> _WHAT YOU SHOULD DO_: If a line in the data contains "onAnswer", copy it out.

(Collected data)

.....

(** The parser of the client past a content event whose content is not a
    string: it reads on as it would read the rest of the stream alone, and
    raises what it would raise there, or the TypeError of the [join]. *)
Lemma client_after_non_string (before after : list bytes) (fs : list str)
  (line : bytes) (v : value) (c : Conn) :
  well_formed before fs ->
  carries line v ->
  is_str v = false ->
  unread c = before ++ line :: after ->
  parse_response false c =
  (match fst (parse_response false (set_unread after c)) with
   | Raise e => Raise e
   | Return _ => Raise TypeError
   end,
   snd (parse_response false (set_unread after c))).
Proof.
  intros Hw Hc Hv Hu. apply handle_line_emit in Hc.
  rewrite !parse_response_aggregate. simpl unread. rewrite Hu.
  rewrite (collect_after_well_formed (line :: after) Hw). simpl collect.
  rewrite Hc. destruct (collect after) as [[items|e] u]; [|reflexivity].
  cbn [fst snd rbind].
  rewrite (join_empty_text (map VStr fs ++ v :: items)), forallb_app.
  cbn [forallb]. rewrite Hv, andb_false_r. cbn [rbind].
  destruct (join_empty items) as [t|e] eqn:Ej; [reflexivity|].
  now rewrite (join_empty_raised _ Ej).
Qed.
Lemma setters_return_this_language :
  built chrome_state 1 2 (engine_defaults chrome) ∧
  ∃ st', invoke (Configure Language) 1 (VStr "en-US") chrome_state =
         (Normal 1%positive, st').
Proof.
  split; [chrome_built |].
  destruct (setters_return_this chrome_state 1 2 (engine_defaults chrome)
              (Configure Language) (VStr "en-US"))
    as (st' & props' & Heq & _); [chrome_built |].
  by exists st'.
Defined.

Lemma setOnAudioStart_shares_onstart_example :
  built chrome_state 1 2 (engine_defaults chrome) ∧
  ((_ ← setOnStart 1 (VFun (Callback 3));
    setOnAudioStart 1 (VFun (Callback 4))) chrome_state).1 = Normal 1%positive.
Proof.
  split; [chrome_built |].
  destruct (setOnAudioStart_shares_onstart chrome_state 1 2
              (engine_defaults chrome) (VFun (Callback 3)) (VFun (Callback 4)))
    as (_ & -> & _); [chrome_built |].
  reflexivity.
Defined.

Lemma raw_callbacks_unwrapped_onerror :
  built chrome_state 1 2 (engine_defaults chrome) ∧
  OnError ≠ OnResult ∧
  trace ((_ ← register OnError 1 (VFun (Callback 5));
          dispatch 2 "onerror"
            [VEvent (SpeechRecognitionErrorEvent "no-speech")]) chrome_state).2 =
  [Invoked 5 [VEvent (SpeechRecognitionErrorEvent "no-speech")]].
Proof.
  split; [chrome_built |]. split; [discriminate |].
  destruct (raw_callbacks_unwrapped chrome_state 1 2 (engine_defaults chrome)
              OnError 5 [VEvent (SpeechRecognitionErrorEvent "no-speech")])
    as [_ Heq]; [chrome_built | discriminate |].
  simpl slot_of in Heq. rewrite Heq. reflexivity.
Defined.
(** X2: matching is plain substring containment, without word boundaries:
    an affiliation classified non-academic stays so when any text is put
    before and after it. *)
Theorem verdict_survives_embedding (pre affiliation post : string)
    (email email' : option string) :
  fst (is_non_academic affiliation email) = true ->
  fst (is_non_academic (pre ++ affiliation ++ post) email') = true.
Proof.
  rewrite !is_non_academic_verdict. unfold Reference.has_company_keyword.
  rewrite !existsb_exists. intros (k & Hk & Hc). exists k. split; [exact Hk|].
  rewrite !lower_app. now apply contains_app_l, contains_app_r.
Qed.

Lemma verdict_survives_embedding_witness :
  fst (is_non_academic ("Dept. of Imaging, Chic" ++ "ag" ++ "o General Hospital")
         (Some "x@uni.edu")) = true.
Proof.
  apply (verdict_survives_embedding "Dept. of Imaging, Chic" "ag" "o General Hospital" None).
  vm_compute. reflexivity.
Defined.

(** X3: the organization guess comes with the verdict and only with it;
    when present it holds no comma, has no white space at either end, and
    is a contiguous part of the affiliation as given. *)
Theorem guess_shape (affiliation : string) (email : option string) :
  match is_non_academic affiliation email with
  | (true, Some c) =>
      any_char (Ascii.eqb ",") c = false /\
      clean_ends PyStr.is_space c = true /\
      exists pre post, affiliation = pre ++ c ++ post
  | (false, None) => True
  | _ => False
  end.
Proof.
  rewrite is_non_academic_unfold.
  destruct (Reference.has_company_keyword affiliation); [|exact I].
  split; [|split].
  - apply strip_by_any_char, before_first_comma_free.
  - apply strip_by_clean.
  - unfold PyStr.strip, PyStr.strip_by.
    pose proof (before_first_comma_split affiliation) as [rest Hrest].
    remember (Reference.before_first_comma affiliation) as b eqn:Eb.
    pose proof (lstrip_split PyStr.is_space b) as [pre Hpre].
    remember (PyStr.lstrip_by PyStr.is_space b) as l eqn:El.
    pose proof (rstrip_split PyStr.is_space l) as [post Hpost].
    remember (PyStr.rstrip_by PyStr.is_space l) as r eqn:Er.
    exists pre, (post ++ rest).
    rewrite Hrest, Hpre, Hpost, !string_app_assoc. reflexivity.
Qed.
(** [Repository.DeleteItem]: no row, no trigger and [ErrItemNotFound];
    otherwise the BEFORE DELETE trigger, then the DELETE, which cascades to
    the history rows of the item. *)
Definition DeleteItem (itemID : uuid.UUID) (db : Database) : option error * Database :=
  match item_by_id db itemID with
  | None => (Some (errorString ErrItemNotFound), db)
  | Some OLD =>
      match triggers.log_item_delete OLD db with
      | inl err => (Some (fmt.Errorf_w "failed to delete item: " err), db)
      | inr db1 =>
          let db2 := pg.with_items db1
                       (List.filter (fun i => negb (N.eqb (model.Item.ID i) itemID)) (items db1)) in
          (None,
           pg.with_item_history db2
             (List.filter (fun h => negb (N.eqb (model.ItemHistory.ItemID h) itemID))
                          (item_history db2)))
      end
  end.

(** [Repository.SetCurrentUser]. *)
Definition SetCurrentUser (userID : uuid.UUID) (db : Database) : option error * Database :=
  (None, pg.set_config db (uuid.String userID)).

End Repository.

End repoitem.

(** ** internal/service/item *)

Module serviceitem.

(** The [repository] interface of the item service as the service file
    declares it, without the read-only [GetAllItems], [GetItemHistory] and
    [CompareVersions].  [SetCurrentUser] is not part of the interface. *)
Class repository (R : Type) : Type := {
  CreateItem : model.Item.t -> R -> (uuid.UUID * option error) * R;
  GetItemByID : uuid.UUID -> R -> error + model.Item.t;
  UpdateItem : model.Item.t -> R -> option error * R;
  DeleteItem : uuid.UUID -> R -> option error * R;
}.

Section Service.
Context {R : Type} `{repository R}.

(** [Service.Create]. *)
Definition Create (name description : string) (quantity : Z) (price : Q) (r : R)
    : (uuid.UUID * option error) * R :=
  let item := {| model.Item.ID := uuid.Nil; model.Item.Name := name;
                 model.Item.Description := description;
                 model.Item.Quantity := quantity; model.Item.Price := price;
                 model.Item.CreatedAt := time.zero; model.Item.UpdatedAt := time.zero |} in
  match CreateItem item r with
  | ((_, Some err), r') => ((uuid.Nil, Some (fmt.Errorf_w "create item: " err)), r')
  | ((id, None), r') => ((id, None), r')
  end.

.....

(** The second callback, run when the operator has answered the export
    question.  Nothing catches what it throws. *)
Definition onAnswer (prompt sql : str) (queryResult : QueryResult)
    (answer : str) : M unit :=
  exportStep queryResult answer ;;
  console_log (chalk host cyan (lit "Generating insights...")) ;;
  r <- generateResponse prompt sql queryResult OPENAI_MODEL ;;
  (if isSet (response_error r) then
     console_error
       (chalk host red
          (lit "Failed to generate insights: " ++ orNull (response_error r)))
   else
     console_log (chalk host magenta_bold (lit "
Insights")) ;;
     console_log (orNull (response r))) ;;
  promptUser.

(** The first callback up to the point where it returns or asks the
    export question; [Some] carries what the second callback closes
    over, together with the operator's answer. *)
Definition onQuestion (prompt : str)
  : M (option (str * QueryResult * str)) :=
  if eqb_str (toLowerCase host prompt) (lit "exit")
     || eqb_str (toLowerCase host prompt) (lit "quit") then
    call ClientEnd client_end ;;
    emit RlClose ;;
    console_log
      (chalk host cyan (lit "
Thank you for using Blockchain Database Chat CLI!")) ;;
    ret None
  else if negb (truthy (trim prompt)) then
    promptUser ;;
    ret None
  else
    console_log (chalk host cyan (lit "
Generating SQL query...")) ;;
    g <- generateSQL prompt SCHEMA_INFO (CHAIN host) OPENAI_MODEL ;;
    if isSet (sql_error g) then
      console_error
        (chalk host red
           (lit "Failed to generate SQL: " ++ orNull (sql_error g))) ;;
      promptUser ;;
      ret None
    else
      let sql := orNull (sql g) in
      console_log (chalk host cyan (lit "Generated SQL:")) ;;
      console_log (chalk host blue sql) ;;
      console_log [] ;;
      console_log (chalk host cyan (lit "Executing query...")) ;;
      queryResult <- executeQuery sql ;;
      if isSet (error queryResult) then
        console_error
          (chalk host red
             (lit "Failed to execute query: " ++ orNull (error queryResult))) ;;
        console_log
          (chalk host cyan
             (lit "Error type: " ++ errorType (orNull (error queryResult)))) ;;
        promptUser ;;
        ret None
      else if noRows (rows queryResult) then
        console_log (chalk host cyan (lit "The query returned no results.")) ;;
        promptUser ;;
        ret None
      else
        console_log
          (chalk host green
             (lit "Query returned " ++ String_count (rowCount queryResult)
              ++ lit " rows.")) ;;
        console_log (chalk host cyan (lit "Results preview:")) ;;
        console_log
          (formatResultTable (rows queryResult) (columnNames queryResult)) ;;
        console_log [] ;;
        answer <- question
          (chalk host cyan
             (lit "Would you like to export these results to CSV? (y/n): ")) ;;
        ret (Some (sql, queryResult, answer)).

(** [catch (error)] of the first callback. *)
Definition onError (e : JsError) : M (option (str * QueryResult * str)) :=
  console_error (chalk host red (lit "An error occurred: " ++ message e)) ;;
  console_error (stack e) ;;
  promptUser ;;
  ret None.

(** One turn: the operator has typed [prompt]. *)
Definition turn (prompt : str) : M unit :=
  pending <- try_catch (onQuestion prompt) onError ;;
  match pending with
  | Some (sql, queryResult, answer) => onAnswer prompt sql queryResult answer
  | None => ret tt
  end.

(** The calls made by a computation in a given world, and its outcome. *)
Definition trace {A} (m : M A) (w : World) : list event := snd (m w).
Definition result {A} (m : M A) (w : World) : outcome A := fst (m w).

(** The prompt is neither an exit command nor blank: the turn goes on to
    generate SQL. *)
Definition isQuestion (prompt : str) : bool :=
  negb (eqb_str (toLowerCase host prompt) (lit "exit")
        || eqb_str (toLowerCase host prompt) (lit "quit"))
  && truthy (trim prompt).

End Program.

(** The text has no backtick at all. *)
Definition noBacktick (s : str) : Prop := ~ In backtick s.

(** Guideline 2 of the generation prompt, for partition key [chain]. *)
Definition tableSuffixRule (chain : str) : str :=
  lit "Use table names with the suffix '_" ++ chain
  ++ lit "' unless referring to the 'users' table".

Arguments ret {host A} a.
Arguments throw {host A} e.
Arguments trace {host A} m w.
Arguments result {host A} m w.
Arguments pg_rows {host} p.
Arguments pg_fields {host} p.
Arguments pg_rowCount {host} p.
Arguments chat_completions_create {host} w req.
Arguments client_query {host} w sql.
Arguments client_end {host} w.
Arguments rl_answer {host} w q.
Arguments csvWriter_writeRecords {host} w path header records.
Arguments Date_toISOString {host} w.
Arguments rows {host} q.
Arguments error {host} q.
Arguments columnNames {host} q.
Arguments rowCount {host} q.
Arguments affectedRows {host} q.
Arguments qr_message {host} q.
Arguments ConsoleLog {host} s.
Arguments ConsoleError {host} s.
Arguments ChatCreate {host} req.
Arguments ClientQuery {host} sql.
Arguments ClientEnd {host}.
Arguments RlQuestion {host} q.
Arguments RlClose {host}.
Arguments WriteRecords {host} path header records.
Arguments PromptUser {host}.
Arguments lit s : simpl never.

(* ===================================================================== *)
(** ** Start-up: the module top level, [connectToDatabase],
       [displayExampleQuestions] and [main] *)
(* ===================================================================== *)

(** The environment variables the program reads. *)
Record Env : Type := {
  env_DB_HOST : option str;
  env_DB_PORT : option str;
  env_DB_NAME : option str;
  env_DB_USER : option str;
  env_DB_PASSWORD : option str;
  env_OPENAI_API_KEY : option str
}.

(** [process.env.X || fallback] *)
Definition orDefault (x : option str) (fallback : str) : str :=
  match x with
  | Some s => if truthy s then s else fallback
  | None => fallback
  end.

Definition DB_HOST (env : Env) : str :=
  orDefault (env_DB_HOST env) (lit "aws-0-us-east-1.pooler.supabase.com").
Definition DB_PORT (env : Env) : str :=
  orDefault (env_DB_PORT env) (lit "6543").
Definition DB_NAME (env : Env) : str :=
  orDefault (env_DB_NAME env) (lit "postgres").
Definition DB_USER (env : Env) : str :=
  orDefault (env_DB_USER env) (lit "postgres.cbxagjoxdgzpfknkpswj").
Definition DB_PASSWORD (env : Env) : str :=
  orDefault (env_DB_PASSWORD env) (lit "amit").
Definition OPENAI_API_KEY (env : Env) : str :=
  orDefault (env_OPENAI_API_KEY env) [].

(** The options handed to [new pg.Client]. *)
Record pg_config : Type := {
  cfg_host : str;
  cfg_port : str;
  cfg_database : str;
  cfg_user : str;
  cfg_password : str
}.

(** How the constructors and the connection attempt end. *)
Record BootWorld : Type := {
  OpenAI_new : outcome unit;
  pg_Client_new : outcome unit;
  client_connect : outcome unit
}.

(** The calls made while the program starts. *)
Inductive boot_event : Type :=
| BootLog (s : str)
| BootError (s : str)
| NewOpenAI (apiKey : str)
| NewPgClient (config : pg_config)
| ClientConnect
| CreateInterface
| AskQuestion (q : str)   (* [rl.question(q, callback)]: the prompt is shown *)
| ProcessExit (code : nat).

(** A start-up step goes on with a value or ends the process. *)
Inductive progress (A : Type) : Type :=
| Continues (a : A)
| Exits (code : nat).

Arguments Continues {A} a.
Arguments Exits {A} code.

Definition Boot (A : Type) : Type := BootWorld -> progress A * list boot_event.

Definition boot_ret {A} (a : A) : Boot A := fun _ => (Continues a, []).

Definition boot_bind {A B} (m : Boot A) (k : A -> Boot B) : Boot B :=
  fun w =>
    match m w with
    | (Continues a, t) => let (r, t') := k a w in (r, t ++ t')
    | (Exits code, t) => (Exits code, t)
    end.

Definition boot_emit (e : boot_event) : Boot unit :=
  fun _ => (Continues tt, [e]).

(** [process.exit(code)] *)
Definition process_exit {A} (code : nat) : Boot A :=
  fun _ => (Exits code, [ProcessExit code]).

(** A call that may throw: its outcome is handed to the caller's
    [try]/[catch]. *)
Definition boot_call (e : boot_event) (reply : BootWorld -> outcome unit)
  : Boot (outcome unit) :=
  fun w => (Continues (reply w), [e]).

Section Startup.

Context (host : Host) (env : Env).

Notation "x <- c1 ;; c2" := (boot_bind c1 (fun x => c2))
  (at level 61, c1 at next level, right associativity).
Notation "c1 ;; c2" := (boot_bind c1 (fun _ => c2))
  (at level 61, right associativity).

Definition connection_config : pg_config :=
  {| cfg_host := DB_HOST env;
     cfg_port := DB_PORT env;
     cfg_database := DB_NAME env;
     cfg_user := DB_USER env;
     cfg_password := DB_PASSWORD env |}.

.....

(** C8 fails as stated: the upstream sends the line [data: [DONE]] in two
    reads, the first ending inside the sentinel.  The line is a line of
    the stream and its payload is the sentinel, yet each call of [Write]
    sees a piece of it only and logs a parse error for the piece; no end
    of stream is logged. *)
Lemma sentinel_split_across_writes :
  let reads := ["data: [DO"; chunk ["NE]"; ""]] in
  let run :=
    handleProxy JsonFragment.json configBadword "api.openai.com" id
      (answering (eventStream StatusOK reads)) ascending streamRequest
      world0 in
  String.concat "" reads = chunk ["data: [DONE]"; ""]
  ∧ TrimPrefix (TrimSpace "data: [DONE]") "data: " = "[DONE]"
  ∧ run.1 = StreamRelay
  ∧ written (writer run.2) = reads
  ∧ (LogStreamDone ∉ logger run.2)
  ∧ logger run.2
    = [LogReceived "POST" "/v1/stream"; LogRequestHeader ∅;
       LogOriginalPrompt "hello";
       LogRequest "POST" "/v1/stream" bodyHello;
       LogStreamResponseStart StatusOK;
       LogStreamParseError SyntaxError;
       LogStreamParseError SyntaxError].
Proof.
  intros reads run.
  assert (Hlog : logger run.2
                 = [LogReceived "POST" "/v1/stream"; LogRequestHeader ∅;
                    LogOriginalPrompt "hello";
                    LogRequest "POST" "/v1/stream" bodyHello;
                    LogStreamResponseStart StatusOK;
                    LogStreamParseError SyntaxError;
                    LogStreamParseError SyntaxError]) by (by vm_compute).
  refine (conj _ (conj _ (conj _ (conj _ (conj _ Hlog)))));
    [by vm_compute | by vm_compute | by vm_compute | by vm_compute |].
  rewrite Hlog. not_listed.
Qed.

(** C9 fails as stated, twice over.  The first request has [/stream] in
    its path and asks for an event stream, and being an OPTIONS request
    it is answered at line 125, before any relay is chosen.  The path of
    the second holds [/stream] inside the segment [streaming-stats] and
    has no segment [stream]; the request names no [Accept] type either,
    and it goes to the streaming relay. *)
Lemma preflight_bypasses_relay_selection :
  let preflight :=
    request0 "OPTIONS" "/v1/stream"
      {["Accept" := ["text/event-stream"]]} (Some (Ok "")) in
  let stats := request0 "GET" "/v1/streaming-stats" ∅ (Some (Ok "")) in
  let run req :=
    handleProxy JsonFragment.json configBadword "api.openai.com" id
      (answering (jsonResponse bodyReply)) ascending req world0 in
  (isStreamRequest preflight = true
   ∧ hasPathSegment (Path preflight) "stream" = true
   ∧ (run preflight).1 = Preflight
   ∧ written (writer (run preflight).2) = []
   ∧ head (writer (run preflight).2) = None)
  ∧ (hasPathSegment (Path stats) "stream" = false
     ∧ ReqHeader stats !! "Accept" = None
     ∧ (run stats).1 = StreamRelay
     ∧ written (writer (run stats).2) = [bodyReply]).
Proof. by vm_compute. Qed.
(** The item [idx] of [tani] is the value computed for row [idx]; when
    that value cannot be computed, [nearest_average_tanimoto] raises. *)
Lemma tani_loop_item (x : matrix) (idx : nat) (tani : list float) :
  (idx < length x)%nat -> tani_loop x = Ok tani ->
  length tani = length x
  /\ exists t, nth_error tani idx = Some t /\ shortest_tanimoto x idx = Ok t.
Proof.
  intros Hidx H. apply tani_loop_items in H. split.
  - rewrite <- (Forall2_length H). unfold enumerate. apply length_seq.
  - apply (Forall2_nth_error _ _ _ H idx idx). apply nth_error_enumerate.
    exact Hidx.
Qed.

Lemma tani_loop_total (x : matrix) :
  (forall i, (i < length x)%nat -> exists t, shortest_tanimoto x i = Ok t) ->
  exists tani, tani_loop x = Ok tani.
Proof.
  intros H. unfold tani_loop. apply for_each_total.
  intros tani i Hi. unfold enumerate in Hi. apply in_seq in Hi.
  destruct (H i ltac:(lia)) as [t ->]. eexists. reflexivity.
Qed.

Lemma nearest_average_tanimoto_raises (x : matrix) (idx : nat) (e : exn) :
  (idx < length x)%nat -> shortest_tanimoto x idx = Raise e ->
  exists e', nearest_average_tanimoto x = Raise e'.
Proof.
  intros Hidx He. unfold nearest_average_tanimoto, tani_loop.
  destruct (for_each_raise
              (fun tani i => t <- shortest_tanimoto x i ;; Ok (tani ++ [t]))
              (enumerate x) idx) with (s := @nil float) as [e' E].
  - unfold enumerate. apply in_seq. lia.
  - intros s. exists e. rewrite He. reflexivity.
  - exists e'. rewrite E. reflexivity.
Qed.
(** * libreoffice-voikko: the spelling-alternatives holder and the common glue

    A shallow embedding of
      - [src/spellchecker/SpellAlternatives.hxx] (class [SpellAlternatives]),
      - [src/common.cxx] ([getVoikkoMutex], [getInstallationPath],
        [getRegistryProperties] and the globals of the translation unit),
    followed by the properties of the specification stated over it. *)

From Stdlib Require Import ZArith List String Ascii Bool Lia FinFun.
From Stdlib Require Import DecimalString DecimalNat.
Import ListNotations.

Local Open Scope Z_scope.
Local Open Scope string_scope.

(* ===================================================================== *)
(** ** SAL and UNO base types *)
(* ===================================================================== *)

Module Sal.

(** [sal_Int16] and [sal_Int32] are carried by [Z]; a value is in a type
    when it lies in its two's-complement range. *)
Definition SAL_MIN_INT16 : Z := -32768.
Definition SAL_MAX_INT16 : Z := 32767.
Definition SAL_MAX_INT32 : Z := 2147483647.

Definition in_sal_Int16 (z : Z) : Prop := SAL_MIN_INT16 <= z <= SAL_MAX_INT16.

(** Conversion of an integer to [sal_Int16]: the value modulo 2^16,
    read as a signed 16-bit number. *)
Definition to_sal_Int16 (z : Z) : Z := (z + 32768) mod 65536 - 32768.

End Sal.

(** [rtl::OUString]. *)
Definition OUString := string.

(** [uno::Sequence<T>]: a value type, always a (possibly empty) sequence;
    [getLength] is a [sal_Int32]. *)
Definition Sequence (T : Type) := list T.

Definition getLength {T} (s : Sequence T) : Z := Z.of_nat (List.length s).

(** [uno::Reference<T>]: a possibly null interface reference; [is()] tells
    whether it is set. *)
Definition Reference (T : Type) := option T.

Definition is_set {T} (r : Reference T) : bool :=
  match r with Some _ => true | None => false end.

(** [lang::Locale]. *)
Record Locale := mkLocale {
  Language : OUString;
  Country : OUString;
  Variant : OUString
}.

.....

> _EXERCISE RESULT_:
Definition onAnswer (prompt sql : str) (queryResult : QueryResult)
  | Some (sql, queryResult, answer) => onAnswer prompt sql queryResult answer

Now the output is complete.